Kids being cruel to each other has existed long before the Internet was ever developed. In the ‘old days,’ a child would be picked on at school or on the playground but once they left that area, the ‘bullying’ would end. This is not so today. Cyberbullying, as it is called, can occur any time of day or night and can occur from anywhere. In addition, since nothing on the Internet ever goes away, when a child logs back onto a site, the comments or posts are still there. Plus, since most sites are public, every posting can and is seen by their friends, friends of friends and so on. Recent research found that 32% of online teens have experienced some form of harassment via the Internet, including private material being forwarded without permission, threatening messages and embarrassing photos posted without their consent. The perceived anonymity of the Internet allows for kids and teens to go further and type very shocking online statements or to post inappropriate pictures because they believe that they are not accountable for their online behaviors.
What can I do to keep my child safe from Cyberbullying?
Although you can’t do much to prevent your child from being bullied online, you can help them end the harassment if it starts. Open communication is the most important intervention you can make. Don’t be afraid to get involved. If you think your child is being bullied, advise them to spend less time on the site in question, or flag the bully by notifying the Website. Almost all online communication sites, and every social media app, provides the ability to report inappropriate use of their site. If the behavior is also happening at school, notify the school’s administrators so that they, too, can get involved. Further ideas on what to do as a parent can be found in this helpful attachment.
What if my child IS the bully?
First, discuss with your child why cyberbullying is hurtful, and bring up some of the tragic cases of teen suicide related to online harassment. Try to understand that your child could be reacting to pressure from friends, or that your child may be retaliating against someone who hurt their feelings in a similar manner. Although such circumstances don’t excuse the behavior, learning about them could bring a larger issue to your attention. Finally, establish a set of rules for your child to follow when online.
Things not to do if your child is involved in cyberbullying
It can be overwhelming if you’re faced with a situation where your child is the bully. There are certain actions that can potentially have a negative effect. You may want to avoid the following:
- Don’t get upset with your child, try and talk with other adults to work through any emotions you have about the situation.
- Don’t ignore the situation or blame someone else. As a role model, it is best to show your child that taking responsibility for your own actions is the right thing to do.
- If your child was cyberbullying in retaliation, you should tell them that two wrongs cannot make a right.
- Be aware that any child is capable of such behaviors. Lots of parents are surprised to learn that their child could act out so negatively.
Sextortion is basically a type of extortion with a twist. Instead of extorting money or material goods from a victim, a sextortionist will extract sexual favors from the victim by using intimidation, fear, and blackmail. The likely victims of this new type of exploitation are teens since they possess many if not all of the risk factors associated with it.

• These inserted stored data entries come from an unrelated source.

(* ===== verification/SteamProtocol.v ===== *)
(** * SteamProtocol: wire formats of [crates/steam-protocol/src/lib.rs]

    Packet framing, the stats token (canonical wire bytes and CRC-32C), the binary
    KeyValues parser of the achievement schema and the mappings read from it, and
    the license list. Protobuf encoding and decoding is prost's and a parameter
    where a definition needs it; the messages are records with prost's fields. *)

From Stdlib Require Import ZArith Lia.
From S2P Require Import Prelude RustStd.

Local Open Scope Z_scope.

(** ** App ids *)

(** The low 24 bits of a [CGameID]. *)
Definition app_id_from_game_id (game_id : Z) : option Z :=
  let app_id := Z.land (as_u32 game_id) 16777215 in
  if app_id =? 0 then None else Some app_id.

(** ** Packet framing *)

Definition MSG_HDR_SIZE : nat := 8.
Definition K_MSG_HDR_PROTO_FLAG : Z := 2147483648.

(** [8usize.checked_add(hdr_len)] succeeds: [hdr_len] is a [u32]. *)
Definition unpack_raw (data : list Z) : option (Z * list Z * list Z) :=
  if (length data <? MSG_HDR_SIZE)%nat then None
  else
    let emsg_raw := le_value (take 4 data) in
    let hdr_len := Z.to_nat (le_value (take 4 (drop 4 data))) in
    let hdr_end := (MSG_HDR_SIZE + hdr_len)%nat in
    if (length data <? hdr_end)%nat then None
    else Some (emsg_raw, take hdr_len (drop MSG_HDR_SIZE data), drop hdr_end data).

Definition assemble_raw (emsg_raw : Z) (header_bytes body_bytes : list Z) : list Z :=
  le_bytes 4 emsg_raw ++ le_bytes 4 (as_u32 (Z.of_nat (length header_bytes)))
  ++ header_bytes ++ body_bytes.

(** ** Stats messages *)

Record PlayerAchievementUnlockTime := {
  ut_achievement_bit : option Z;
  ut_unlock_time : option Z;
}.

Record PlayerStatsEntry := {
  se_stat_id : option Z;
  se_stat_value : option Z;
  se_unlock_times : list PlayerAchievementUnlockTime;
}.

Record PlayerGetUserStatsRequest := {
  sq_steamid : option Z;
  sq_appid : option Z;
  sq_sha_schema : option (list Z);
  sq_crc_stats : option Z;
  sq_crc_schema : option Z;
}.

Record PlayerGetUserStatsResponse := {
  sr_sha_schema : option (list Z);
  sr_crc_stats : option Z;
  sr_schema : option (list Z);
  sr_stats : list PlayerStatsEntry;
  sr_crc_schema : option Z;
}.

Record ClientGetUserStatsRequest := {
  lq_game_id : option Z;
  lq_crc_stats : option Z;
  lq_schema_local_version : option Z;
  lq_steam_id_for_user : option Z;
}.

Record LegacyStatsEntry := {
  le_stat_id : option Z;
  le_stat_value : option Z;
}.

Record AchievementBlock := {
  ab_achievement_id : option Z;
  ab_unlock_time : list Z;
}.

Record ClientGetUserStatsResponse := {
  lr_game_id : option Z;
  lr_eresult : option Z;
  lr_crc_stats : option Z;
  lr_schema : option (list Z);
  lr_stats : list LegacyStatsEntry;
  lr_achievement_blocks : list AchievementBlock;
}.

Definition ACHIEVEMENT_UNLOCK_TIME_UNKNOWN : Z := 1191999600.

(** ** The stats token *)

(** One of the eight shifts per byte. *)
Definition crc_shift (crc : Z) : Z :=
  let mask := as_u32 (- Z.land crc 1) in
  Z.lxor (Z.shiftr crc 1) (Z.land 2197175160 mask).

Definition crc_byte (crc byte : Z) : Z := Nat.iter 8 crc_shift (Z.lxor crc byte).

(** [!x] on [u32] *)
Definition u32_not (x : Z) : Z := u32_max - x.

Definition stats_crc32c (bytes : list Z) : Z := u32_not (foldl crc_byte u32_max bytes).

(** A [u64] has at most ten base-128 digits. *)
Fixpoint encode_stats_varint_loop (fuel : nat) (value : Z) : list Z :=
  match fuel with
  | O => [value]
  | S fuel =>
      if 128 <=? value
      then Z.lor (value mod 256) 128 :: encode_stats_varint_loop fuel (Z.shiftr value 7)
      else [value]
  end.
Definition encode_stats_varint (value : Z) : list Z := encode_stats_varint_loop 10 value.

Definition sort_unlock_times (l : list PlayerAchievementUnlockTime) :=
  sort_by_key (λ t, default u32_max (ut_achievement_bit t)) l.

Definition sorted_player_stats (stats : list PlayerStatsEntry) : list PlayerStatsEntry :=
  (λ e, {| se_stat_id := se_stat_id e; se_stat_value := se_stat_value e;
           se_unlock_times := sort_unlock_times (se_unlock_times e) |}) <$>
  sort_by_key (λ e, default u32_max (se_stat_id e)) stats.

Section token.
(** prost's encoding of one entry *)
Context (encode_to_vec : PlayerStatsEntry → list Z).

Definition canonical_stats_wire_bytes (stats : list PlayerStatsEntry) : list Z :=
  sorted_player_stats stats ≫= λ entry,
    let entry := encode_to_vec entry in
    34 :: encode_stats_varint (Z.of_nat (length entry)) ++ entry.

Definition stats_crc (stats : list PlayerStatsEntry) : Z :=
  stats_crc32c (canonical_stats_wire_bytes stats).
End token.

(** ** The achievement schema: binary KeyValues *)

Inductive AchievementSchemaError :=
| Truncated
| InvalidUtf8
| UnsupportedType (kind : Z)
| LimitExceeded
| MissingRoot.

Definition ACHIEVEMENT_SCHEMA_MAX_DEPTH : nat := 32.
Definition ACHIEVEMENT_SCHEMA_MAX_ENTRIES : Z := 100000.

Inductive AchievementSchemaValue :=
| Object (m : gmap string AchievementSchemaValue)
| StringValue (value : string)
| Int (value : Z)
| Other.

Definition value_object (v : AchievementSchemaValue) : option (gmap string AchievementSchemaValue) :=
  match v with Object m => Some m | _ => None end.
Definition value_string (v : AchievementSchemaValue) : option string :=
  match v with StringValue s => Some s | _ => None end.
Definition value_int (v : AchievementSchemaValue) : option Z :=
  match v with Int i => Some i | _ => None end.

Notation SR := (result AchievementSchemaError).

(** [AchievementSchemaParser]: the bytes from [position] on, and the entry count. *)
Record Parser := { ps_rest : list Z; ps_entries : Z }.

Definition parser_new (bytes : list Z) : Parser := {| ps_rest := bytes; ps_entries := 0 |}.

Definition parser_byte (p : Parser) : SR (Z * Parser) :=
  match ps_rest p with
  | [] => Err Truncated
  | b :: rest => Ok (b, {| ps_rest := rest; ps_entries := ps_entries p |})
  end.

(** [position + length] does not overflow: at most 131,070 bytes are requested. *)
Definition parser_take (n : nat) (p : Parser) : SR (list Z * Parser) :=
  if (length (ps_rest p) <? n)%nat then Err Truncated
  else Ok (take n (ps_rest p), {| ps_rest := drop n (ps_rest p); ps_entries := ps_entries p |}).

(** The bytes before the first NUL, and those after it. *)
Fixpoint split_nul (l : list Z) : option (list Z * list Z) :=
  match l with
  | [] => None
  | b :: rest =>
      if b =? 0 then Some ([], rest)
      else '(s, r) ← split_nul rest; Some (b :: s, r)
  end.

Definition parser_cstring (p : Parser) : SR (string * Parser) :=
  match split_nul (ps_rest p) with
  | None => Err Truncated
  | Some (s, rest) =>
      if utf8_valid s
      then Ok (bytes_str s, {| ps_rest := rest; ps_entries := ps_entries p |})
      else Err InvalidUtf8
  end.

Definition count_entry (p : Parser) : SR Parser :=
  let entries := ps_entries p + 1 in
  if ACHIEVEMENT_SCHEMA_MAX_ENTRIES <? entries then Err LimitExceeded
  else Ok {| ps_rest := ps_rest p; ps_entries := entries |}.

(** A value of a leaf kind. *)
Definition parser_leaf (kind : Z) (p : Parser) : SR (AchievementSchemaValue * Parser) :=
  if kind =? 1 then '(s, p) ← parser_cstring p; Ok (StringValue s, p)
  else if kind =? 2 then '(b, p) ← parser_take 4 p; Ok (Int (as_i32 (le_value b)), p)
  else if (kind =? 3) || (kind =? 4) || (kind =? 6)
  then '(_, p) ← parser_take 4 p; Ok (Other, p)
  else if kind =? 5
  then
    '(b, p) ← parser_take 2 p;
    '(_, p) ← parser_take (Z.to_nat (2 * le_value b)) p;
    Ok (Other, p)
  else if kind =? 7 then '(b, p) ← parser_take 8 p; Ok (Int (as_i64 (le_value b)), p)
  else Err (UnsupportedType kind).

(** [object]: the loop consumes a byte per round, so one more unit of fuel than
    bytes is enough. [result] is the map built so far. *)
Fixpoint parser_object (fuel : nat) (depth : nat) (m : gmap string AchievementSchemaValue)
    (p : Parser) : SR (gmap string AchievementSchemaValue * Parser) :=
  match fuel with
  | O => Err Truncated
  | S fuel =>
      '(kind, p) ← parser_byte p;
      if kind =? 8 then Ok (m, p)
      else
        p ← count_entry p;
        '(key, p) ← parser_cstring p;
        if kind =? 0
        then
          if (ACHIEVEMENT_SCHEMA_MAX_DEPTH <? S depth)%nat then Err LimitExceeded
          else
            '(o, p) ← parser_object fuel (S depth) ∅ p;
            parser_object fuel depth (<[key := Object o]> m) p
        else
          '(v, p) ← parser_leaf kind p;
          parser_object fuel depth (<[key := v]> m) p
  end.

Definition parse_achievement_schema_root (bytes : list Z)
    : SR (gmap string AchievementSchemaValue) :=
  '(kind, p) ← parser_byte (parser_new bytes);
  if kind =? 0
  then
    '(_, p) ← parser_cstring p;
    '(m, _) ← parser_object (S (length (ps_rest p))) 0 ∅ p;
    Ok m
  else Err MissingRoot.

Definition schema_stats (root : gmap string AchievementSchemaValue)
    : SR (gmap string AchievementSchemaValue) :=
  ok_or (root !! "stats" ≫= value_object) MissingRoot.

Record AchievementBitMapping := {
  bm_stat_id : Z;
  bm_achievement_bit : Z;
  bm_key : string;
}.

Record StatMapping := {
  sm_stat_id : Z;
  sm_key : string;
  sm_value_type : option Z;
}.

(** [filter(|key| !key.trim().is_empty())] *)
Definition nonblank (key : string) : option string :=
  if decide (trim (str_bytes key) = []) then None else Some key.

Section mappings.
(** [HashMap] iteration, in an order the standard library leaves open *)
Context (iter : gmap string AchievementSchemaValue → list (string * AchievementSchemaValue)).

Definition bit_mapping (stat_id : Z) (p : string * AchievementSchemaValue)
    : option AchievementBitMapping :=
  achievement_bit ← parse_unsigned u32_max (str_bytes p.1);
  achievement ← value_object p.2;
  name ← achievement !! "name";
  name ← value_string name;
  key ← nonblank name;
  Some {| bm_stat_id := stat_id; bm_achievement_bit := achievement_bit; bm_key := key |}.

Definition stat_bit_mappings (p : string * AchievementSchemaValue)
    : list AchievementBitMapping :=
  match
    stat_id ← parse_unsigned u32_max (str_bytes p.1);
    stat ← value_object p.2;
    bits ← stat !! "bits";
    bits ← value_object bits;
    Some (omap (bit_mapping stat_id) (iter bits))
  with Some l => l | None => [] end.

Definition parse_achievement_bit_mappings (bytes : list Z)
    : SR (list AchievementBitMapping) :=
  root ← parse_achievement_schema_root bytes;
  stats ← schema_stats root;
  Ok (sort_by_key (λ m, (bm_stat_id m, bm_achievement_bit m))
        (iter stats ≫= stat_bit_mappings)).

Definition stat_mapping (p : string * AchievementSchemaValue) : option StatMapping :=
  stat_id ← parse_unsigned u32_max (str_bytes p.1);
  stat ← value_object p.2;
  match stat !! "bits" with
  | Some _ => None
  | None =>
      name ← stat !! "name";
      name ← value_string name;
      key ← nonblank name;
      Some {| sm_stat_id := stat_id; sm_key := key;
              sm_value_type :=
                match stat !! "type" ≫= value_int with
                | Some t => Some t
                | None => stat !! "display" ≫= value_int
                end |}
  end.

Definition parse_stat_mappings (bytes : list Z) : SR (list StatMapping) :=
  root ← parse_achievement_schema_root bytes;
  stats ← schema_stats root;
  Ok (sort_by_key sm_stat_id (omap stat_mapping (iter stats))).
End mappings.

(** ** Licenses *)

Record ClientLicense := {
  li_package_id : option Z;
  li_owner_id : option Z;
  li_access_token : option Z;
}.

Record LicensedPackage := {
  lic_package_id : Z;
  lic_access_token : Z;
  lic_owner_id : Z;
}.

Record ClientLicenseList := { ll_eresult : option Z; ll_licenses : list ClientLicense }.

Definition is_held_by_other_account (p : LicensedPackage) (self_account_id : Z) : bool :=
  negb (lic_owner_id p =? 0) && negb (lic_owner_id p =? self_account_id).

Definition licensed_package (license : ClientLicense) : option LicensedPackage :=
  package_id ← li_package_id license;
  if package_id =? 0 then None
  else Some {| lic_package_id := package_id;
               lic_access_token := default 0 (li_access_token license);
               lic_owner_id := default 0 (li_owner_id license) |}.

Definition licensed_packages (decode : list Z → option ClientLicenseList) (body : list Z)
    : option (list LicensedPackage) :=
  list ← decode body;
  Some (omap licensed_package (ll_licenses list)).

How does Sextortion happen?
It typically starts with a teen taking pictures or videos of themselves in a provocative or sexual manner that are uploaded to the web. Though the teen may think they are sending these to a trusted online friend, sometimes these images find their way onto the Internet at large. In fact, many online predators pose as same age peers to lure a teen into a flirtatious online relationship where exchanging these images occur.
What happens next is really unfortunate. When a sextortionist grabs any photo of a teen naked or anything that shows sensuality, he/she uses this as a weapon for blackmail. He/she then finds a way to contact or reach the teen in the photo and then tells the teen to send more images or videos or else he/she will tell everyone about it. The teen is left in a state of fear and confusion, feeling they have no choice but to send more material just for the sextortionist to refrain from placing them under a cloud of embarrassment and shame.
Just like child pornography, sextortion is considered a crime. No one has the right to extort sexual material from someone. This is especially disturbing because threats, deceit, fear, and blackmail are used. In 2016, the FBI released the following report;
Prevention is always better than cure. By the time your teen is blackmailed by a sextortionist, you are left without a choice but to risk embarrassment and trauma for your son or daughter. So the best thing to do is prevent it from happening.
- Educate your kids about the dangers of sexting and emphasize to them how distressing it can be when someone is able to get hold of those racy photos and videos.
- Reassure them that you will not overact in anger if they do get caught up in this form of sexual extortion. Their fear of your punishment is one of the main tools a sextortionist can use to keep control of your child. You certainly have every right to punish them for deliberately disobeying you, but your first concern is, of course, their safety and helping them find justice for the crime committed.
- Monitor your teen’s activities especially those that involve the internet. You can even install parental software and programs just to make sure that they aren’t exposed to sexually explicit material over the web.
These are simple yet helpful things you can do in order to make an effort in protecting your kids against sextortion.